The initiation of widespread penetrative bioturbation in the earliest Phanerozoic is regarded as such a significant geobiological event that the boundary between Ediacaran and Cambrian strata is defined by the appearance of diagnostic trace fossils. While ichnofabric analyses have yielded differing interpretations of the impact of Fortunian bioturbation, the disruption of sediments previously sealed by microbial mats is likely to have effected at least local changes in carbon and sulfur cycling. To assess the geochemical effects of penetrative bioturbation, we conducted a high resolution chemostratigraphic analysis of the siliciclastic-dominated basal Cambrian Global Stratotype Section and Point (GSSP; Chapel Island Formation, Newfoundland, Canada).
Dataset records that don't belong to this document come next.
Definition release_scaleset_staged_owned (env : Env) (holder attempt_token : string)
    (next_demand_state : DemandState) : ltx OwnedReleaseOutcome Empty_set :=
  if decide (attempt_token = "" ∨ next_demand_state = Granted
             ∨ next_demand_state = LedgerData.Waiting)
  then rollback ReleaseStaleAttempt
  else
  let now := i64_clamp (unix_now env) in
  let* current := select_permit holder in
  match current with
  | None =>
      let* read := read_demand holder in
      match read with
      | None => commit ReleaseStaleAttempt
      | Some d =>
          check_demand_lane holder d ScaleSet;;;
          if decide (pd_state d = next_demand_state) then commit AlreadyAbsent
          else commit ReleaseStaleAttempt
      end
  | Some p =>
      lane_mismatch holder ScaleSet p;;;
      if decide (p_attempt_token p ≠ attempt_token) then commit ReleaseStaleAttempt
      else
      let* read := read_demand holder in
      match read with
      | None => throw (UnknownHolder holder)
      | Some d =>
          check_demand_lane holder d ScaleSet;;;
          if decide (next_demand_state = Eligible
                     ∧ pd_state d ≠ Eligible ∧ pd_state d ≠ Granted)
          then commit ReleaseStaleAttempt
          else
          delete_permit holder attempt_token;;;
          match next_demand_state with
          | Terminal | Cancelled | Eligible =>
              update_demand holder (fun _ => True)
                (demand_set_state (DemandState_as_str next_demand_state) now);;;
              commit Released
          | Granted | LedgerData.Waiting => rollback ReleaseStaleAttempt
          end
      end
  end.

(** ** Uncertain retention *)

Definition close_open_demand {R} (holder : string) (now : Z) : ltx R unit :=
  update_demand holder
    (fun d => d_state d = DemandState_as_str Eligible ∨ d_state d = DemandState_as_str Granted)
    (demand_set_state (DemandState_as_str Terminal) now);;;
  tx_ret tt.

Definition retain_uncertain_for_attempt (env : Env) (holder : string) (generation : Z)
    (attempt_token : string) : ltx unit Empty_set :=
  let* db := get in
  let current := u64_of_i64 (generation_column db) in
  if decide (current ≠ generation) then throw (StaleGeneration current generation)
  else
  let* current_state := read_owned_attempt_state holder attempt_token in
  if decide (current_state = PermitState_as_str Cleaning) then commit tt
  else
  let now := i64_clamp (unix_now env) in
  update_permit holder
    (fun p => p_attempt_token p = attempt_token ∧ p_state p ≠ PermitState_as_str Cleaning)
    (permit_set_state (PermitState_as_str Uncertain) now (i64_clamp generation));;;
  close_open_demand holder now;;;
  commit tt.

Definition retain_uncertain_owned := retain_uncertain_for_attempt.

Definition retain_recorded_failure_uncertain_owned (env : Env) (holder : string)
    (generation : Z) (attempt_token : string) : ltx unit Empty_set :=
  let* db := get in
  let current := u64_of_i64 (generation_column db) in
  if decide (current ≠ generation) then throw (StaleGeneration current generation)
  else
  read_owned_attempt_state holder attempt_token;;;
  let now := i64_clamp (unix_now env) in
  update_permit holder (fun p => p_attempt_token p = attempt_token)
    (permit_set_state (PermitState_as_str Uncertain) now (i64_clamp generation));;;
  close_open_demand holder now;;;
  commit tt.

Definition retain_uncertain_after_cleanup_owned (env : Env) (holder attempt_token : string)
    : ltx unit Empty_set :=
  if decide (attempt_token = "") then throw (StaleAttempt holder)
  else
  let* db := get in
  match permits db !! holder with
  | None => throw (StaleAttempt holder)
  | Some p =>
      lane_mismatch holder Native p;;;
      if decide (p_attempt_token p ≠ attempt_token) then throw (StaleAttempt holder)
      else
      let now := unix_now env in
      update_permit holder (fun p => p_attempt_token p = attempt_token)
        (permit_set_owner (PermitState_as_str Uncertain) (i64_clamp now) (generation_column db)
           (process_id env));;;
      ensure_demand_tx holder Native "" now now Granted;;;
      update_demand holder (fun d => d_state d ≠ DemandState_as_str Cancelled)
        (demand_set_state (DemandState_as_str Terminal) (i64_clamp now));;;
      commit tt
  end.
A positive δ13C excursion in organic matter starts at the Ediacaran–Cambrian boundary and returns to stably depleted values near the top of member 2, while the δ13C of carbonate carbon increases from strongly depleted values toward seawater values beginning near the top of member 2. Pyrite sulfur coincidently undergoes significant 34S depletion at the Ediacaran–Cambrian boundary. These isotope anomalies most likely reflect progressive ventilation and oxygenation of shallow sediments as a consequence of bioturbation. In this interpretation, sediment ventilation in the earliest Cambrian may have spurred a temporary increase in microbial sulfate reduction and benthic sulfur cycling under low-oxygen conditions. In the late Fortunian, local carbon cycling appears to have stabilized as reductants were depleted and more oxygenated conditions predominated in the shallow substrate. Overall, these data attest to the geochemical significance of the initiation of sediment ventilation by animals at the dawn of the Phanerozoic.